Movie Night: Southside With You

Lately I’ve been doing this thing where I suddenly want to burst into tears for no reason. If it happens when I’m in public I blink rapidly and take deep breaths and shake my head until the feeling goes away. If it happens when I’m at home I’ll just let the waterworks happen. It takes up a lot less energy that way.

I’m not entirely sure why this is happening. I think it’s a delayed reaction to my mother’s decline into a nursing home. Many of my friends are going through loss or serious health crises. The deaths of so many musical icons that seemed as if they would live forever. The terrible shootings across the country. Recently, right here in my city, the murder of child so brutal it’s making international news.

What a rambling intro. And what the hell does it have to do with the title of this post?


Just that when I first heard about the movie Southside With You, which wasn’t until the Friday it opened, I thought “Oh, this is exactly the kind of movie I want to see.”

Then I burst into tears.

What is wrong with me?

I looked up some reviews. Rolling Stone led with “Here’s the date movie of the year. Southside With You is also about a date, a first date in the Chicago summer of 1989.” I cried.

The line from The New Yorker review: “The easygoing yet rapid-fire dialogue—and the actors’ controlled yet passionate delivery of it, as they get to know each other, size each other up, and make each other aware of their motives and doubts—evokes the pregnant power of the occasion,” made me cry even harder.

Apparently, for whatever reason, I needed to see this movie stat. If I could just stop crying.

My friends wanted to see the movie Sunday night, but Sunday night is my hole up hermit like in my little castle before returning to work on Monday night.

So after I soaked my head bone with a hot washcloth, and finished writing the next scene in my current WIP, I drove myself to the 9:30 showing at the theater downtown.

The only other people in the theater lobby, besides the security guard, the concession worker, and the ticket seller was a family of three going to see Kubo and the Two Strings.

I figured, everyone else going to the movies here tonight have taken their seats already.

I walked into the theater room for Southside With You, and there was nobody else in there.


It was this surreal moment where I could have felt ALL ALONE.

Instead, I bounded up the steps to the top row, my mind crowing MINE. ALL MINE.

Which meant I had plenty of room to dance in my seat when Barack was cruising down the street as Janet Jackson’s “Miss You Much” played on his car radio.

And I didn’t annoy nobody when I kept pitching forward in my seat to get a better look at the Ernie Barnes art.

But then, it also meant I couldn’t nudge Dia and say “See? Michelle never watched Good Times either. I want my black card back.”

And I couldn’t excitedly slap anybody’s arm over the WTF, Twilight Zone moment of watching a scene in the movie that is eerily similar to the scene I was struggling with and finished writing just last week in my WIP—the date that’s not a date in a freaking art museum.

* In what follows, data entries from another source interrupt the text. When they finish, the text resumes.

(* ===== verification/TokenizerRoundtrip.v ===== *)
(** * Printing and tokenizing

    The tokens of documents in a canonical form: text, start and end tags with
    quoted attributes and comments are printed, and [HTMLTokenizer::nextToken]
    gives the same items back. *)

From S2P Require Import Prelude CharacterSource SegmentedString InputStreamPreprocessor.
From S2P Require Import HTMLInputStream HTMLEntitySearch CharacterReference CharacterReferenceSpec.
From S2P Require Import HTMLToken TokenizerStates HTMLTokenizer TokenizerRefinement.
From S2P Require Import TokenizerInvariant TokenizerSafety TokenizerLiveness TokenizerSession.
Open Scope Z_scope.

(** ** Following the state machine *)

Section Following.
Context `{CF : CaseFolding} `{HT : HTMLEntityTable}.
Implicit Types (t : TState) (l : ListSource) (P Q : HTMLToken -> Prop).

(** [o] reaches [o'] in [n] blocks. *)
Definition leads (n : nat) (o o' : Outcome ListSource) : Prop := forall fuel, run (n + fuel) o = run fuel o'.

Lemma leads_refl o : leads 0 o o.
Proof. done. Qed.

Lemma leads_trans n m o1 o2 o3 : leads n o1 o2 -> leads m o2 o3 -> leads (n + m) o1 o3.
Proof. intros H1 H2 fuel. by rewrite <- Nat.add_assoc, H1, H2. Qed.

Lemma leads_step cc t l : leads 1 (Goto cc t l) (step cc t l).
Proof. done. Qed.

(** A character the preprocessor hands on as it is. *)
Definition readable (c : UChar) : bool := (0 <? c) && negb (c =? cCR).

(** Nothing is pending in the tokenizer. *)
Definition idle (k : HTMLTokenizer) : Prop :=
  m_bufferedEndTagName k = [] /\ m_skipNextNewLine (m_inputStreamPreprocessor k) = false.

(** The text [cs] is ahead, nothing of it pushed back; the end of the file is
    only at its end. *)
Definition ahead (cs : list UChar) l : Prop := ls_pushed l = [] /\ ls_chars l = cs.

(** What the preprocessor can read without changing it. *)
Definition nextChar (cs : list UChar) (closed : bool) : Prop :=
  match cs with
  | [] => False
  | c :: rest => readable c = true \/ (c = 0 /\ rest = [] /\ closed = true)
  end.

Lemma pp_peek_plain skip pp l c cs :
  ahead (c :: cs) l -> nextChar (c :: cs) (ls_closed l) -> m_skipNextNewLine pp = false ->
  pp_peek skip pp l = (true, mkPreprocessor c false, l).
Proof.
  intros [HP HC] HN HS. destruct pp as [c0 s0]. cbn in HS. subst s0. unfold pp_peek.
  assert (E : currentChar l = c) by (cbn [currentChar ListSource_source]; unfold ls_ahead; by rewrite HP, HC).
  rewrite E. change (mkPreprocessor c0 false <| m_nextInputCharacter := c |>) with (mkPreprocessor c false).
  cbn [m_nextInputCharacter].
  destruct (_ =? 0); cbn [negb]; [|done].
  unfold processNextInputCharacter. cbn [processAgain m_nextInputCharacter m_skipNextNewLine]. rewrite andb_false_r.
  cbn [m_nextInputCharacter]. destruct HN as [HR|(-> & -> & HE)].
  - unfold readable in HR. apply andb_true_iff in HR as [H0 H13]. apply negb_true_iff in H13. rewrite H13.
    change (mkPreprocessor c false <| m_skipNextNewLine := false |>) with (mkPreprocessor c false).
    cbn [m_nextInputCharacter]. apply Z.ltb_lt in H0. by rewrite (proj2 (Z.eqb_neq c 0)) by lia.
  - change (mkPreprocessor 0 false <| m_skipNextNewLine := false |>) with (mkPreprocessor 0 false).
    cbn [m_nextInputCharacter Z.eqb]. unfold shouldTreatNullAsEndOfFileMarker. cbn [isClosed sourceLength ListSource_source].
    unfold ls_length, ls_ahead. rewrite HP, HC, HE. done.
Qed.

(** The tokenizer is at the block of [st] with the text [cs] ahead. *)
Definition at_text (closed : bool) (st : State) (cs : list UChar) P (o : Outcome ListSource) : Prop :=
  exists c rest t l, cs = c :: rest /\ o = Goto c t l /\ m_state (tk t) = st /\ idle (tk t) /\
    ahead cs l /\ ls_closed l = closed /\ P (token t).

Lemma ahead_advance c cs l : ahead (c :: cs) l -> ahead cs (ls_advance l) /\ ls_closed (ls_advance l) = ls_closed l.
Proof. intros [HP HC]. unfold ls_advance, ahead. by rewrite HP, HC. Qed.

Lemma ahead_isEmpty c cs l : ahead (c :: cs) l -> ls_isEmpty l = false.
Proof. intros [_ HC]. unfold ls_isEmpty. by rewrite HC. Qed.

Lemma gotoNext_plain closed st t l c cs skip P :
  ahead (c :: cs) l -> nextChar (c :: cs) closed -> ls_closed l = closed -> m_state (tk t) = st -> idle (tk t) -> P (token t) ->
  at_text closed st (c :: cs) P (gotoNext t (pp_peek skip (m_inputStreamPreprocessor (tk t)) l)).
Proof.
  intros HA HN HL HS [HB HI] HP. rewrite (pp_peek_plain skip _ l c cs HA) by (rewrite ?HL; done).
  eexists c, cs, _, l. split; [done|]. split; [reflexivity|]. by destruct t as [[] ?].
Qed.

(** A block that advances to another state. *)
Lemma advance_to closed st' t l c c' cs P :
  ahead (c :: c' :: cs) l -> nextChar (c' :: cs) closed -> ls_closed l = closed -> idle (tk t) -> P (token t) ->
  at_text closed st' (c' :: cs) P (advancePreprocessor (setState st' t) l).
Proof.
  intros HA HN HL HI HP. destruct (ahead_advance _ _ _ HA) as [HA' HL']. unfold advancePreprocessor, pp_advance.
  cbn [advanceAndUpdateLineNumber isEmpty ListSource_source]. rewrite (ahead_isEmpty _ _ _ HA').
  apply gotoNext_plain; try done; congruence.
Qed.

(** From [st] with [cs] ahead the machine gets to [st'] with [cs'] ahead, in
    at most as many blocks as characters it consumes. *)
Definition follows (closed : bool) (st : State) (cs : list UChar) P (st' : State) (cs' : list UChar) Q : Prop :=
  forall o, at_text closed st cs P o ->
  exists n o', (n + length cs' <= length cs)%nat /\ leads n o o' /\ at_text closed st' cs' Q o'.

Lemma follows_refl closed st cs P : follows closed st cs P st cs P.
Proof. intros o HO. exists 0%nat, o. split; [lia|]. split; [apply leads_refl|done]. Qed.

Lemma follows_trans closed st1 cs1 P1 st2 cs2 P2 st3 cs3 P3 :
  follows closed st1 cs1 P1 st2 cs2 P2 -> follows closed st2 cs2 P2 st3 cs3 P3 ->
  follows closed st1 cs1 P1 st3 cs3 P3.
Proof.
  intros H1 H2 o HO. destruct (H1 o HO) as (n & o1 & Hn & L1 & HO1). destruct (H2 o1 HO1) as (m & o2 & Hm & L2 & HO2).
  exists (n + m)%nat, o2. split; [lia|]. split; [by eapply leads_trans|done].
Qed.

(** One block of the machine that advances, as a transformer of what is known
    of the token. *)
Lemma follows_block closed st st' c cs P Q :
  nextChar cs closed ->
  (forall t l, m_state (tk t) = st -> idle (tk t) -> P (token t) -> ahead (c :: cs) l ->
     exists t', block st c t l = (HTML_ADVANCE_TO st', t', l) /\ idle (tk t') /\ Q (token t')) ->
  follows closed st (c :: cs) P st' cs Q.
Proof.
  intros HN HB o (c0 & r0 & t & l & E & -> & HS & HI & HA & HL & HP). injection E as <- <-.
  destruct (HB t l HS HI HP HA) as (t' & EB & HI' & HQ). destruct cs as [|c' cs]; [done|].
  exists 1%nat. eexists. split; [simpl; lia|]. split; [apply leads_step|].
  unfold step. rewrite HS, EB. cbn [perform]. by eapply advance_to.
Qed.

(** A state that consumes the characters [cs] one by one. *)
Lemma follows_loop closed st (ok : UChar -> bool) (Q : list UChar -> HTMLToken -> Prop) cs acc rest :
  (forall acc c t l, ok c = true -> m_state (tk t) = st -> idle (tk t) -> Q acc (token t) ->
     exists t', block st c t l = (HTML_ADVANCE_TO st, t', l) /\ idle (tk t') /\ Q (acc ++ [c]) (token t')) ->
  (forall c, ok c = true -> readable c = true) ->
  Forall (fun c => ok c = true) cs -> nextChar rest closed ->
  follows closed st (cs ++ rest) (Q acc) st rest (Q (acc ++ cs)).
Proof.
  intros HB Hok HF HN. revert acc. induction HF as [|c cs Hc HF IH]; intros acc.
  { rewrite app_nil_r. apply follows_refl. }
  eapply follows_trans with (P2 := Q (acc ++ [c])); [apply follows_block|].
  - destruct cs as [|c' cs']; [done|]. left. apply Hok. by inversion HF.
  - intros t l HS HI HQ _. by apply HB.
  - specialize (IH (acc ++ [c])). by rewrite <- app_assoc in IH.
Qed.
End Following.

(** ** Items of a document *)

Definition nameChar (c : UChar) : bool :=
  readable c && negb (isTokenizerWhitespace c) && negb (c =? "/"%uchar) && negb (c =? ">"%uchar)
  && negb (c =? "<"%uchar) && negb (isASCIIUpper c).
Definition attributeChar (c : UChar) : bool := nameChar c && negb (c =? "="%uchar).
Definition valueChar (c : UChar) : bool := readable c && negb (c =? cQUOT) && negb (c =? "&"%uchar).
Definition textChar (c : UChar) : bool := readable c && negb (c =? "&"%uchar) && negb (c =? "<"%uchar).
Definition commentChar (c : UChar) : bool := readable c && negb (c =? "-"%uchar).

Inductive Item :=
| TextItem (cs : list UChar)
| StartTagItem (name : list UChar) (attributes : list (list UChar * list UChar)) (selfClosing : bool)
| EndTagItem (name : list UChar)
| CommentItem (cs : list UChar).

Definition printAttribute (a : list UChar * list UChar) : list UChar :=
  " "%uchar :: fst a ++ "="%uchar :: cQUOT :: snd a ++ [cQUOT].

Definition printItem (i : Item) : list UChar :=
  match i with
  | TextItem cs => cs
  | StartTagItem name attributes selfClosing =>
      "<"%uchar :: name ++ concat (map printAttribute attributes)
      ++ (if selfClosing then ["/"%uchar; ">"%uchar] else [">"%uchar])
  | EndTagItem name => "<"%uchar :: "/"%uchar :: name ++ [">"%uchar]
  | CommentItem cs => str "<!--" ++ cs ++ str "-->"
  end.

Definition okName (name : list UChar) : Prop :=
  match name with
  | c :: cs => isASCIILower c = true /\ Forall (fun c => nameChar c = true) cs
  | [] => False
  end.

Definition okAttribute (a : list UChar * list UChar) : Prop :=
  fst a <> [] /\ Forall (fun c => attributeChar c = true) (fst a) /\ Forall (fun c => valueChar c = true) (snd a).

Nor could I put my arm around my friend T and say. “This is what’s happening, girl. We’re finding you the thinking man’s version of the smooth talking brother.”

On my drive home late that night—I mean, there wasn’t even anybody left to check my validated ticket when I exited the parking garage—I teared up again. I think part of the reason for my tears is that Southside With You is a magical day story, a first date that is the beginning of destiny kind of story.

It’s what I want. Maybe even what all of us want.

At home, in the shower, I belted out, to the tune of that old Eric Carmen song: “I had that theater ALL TO MYSE-E-ELF.”

Then I burst into maniacal laughter.

P.S. But, seriously. I hope it was a fluke. I hope that across the city and the country, people were showing up for this indie romantic gem of history in the making.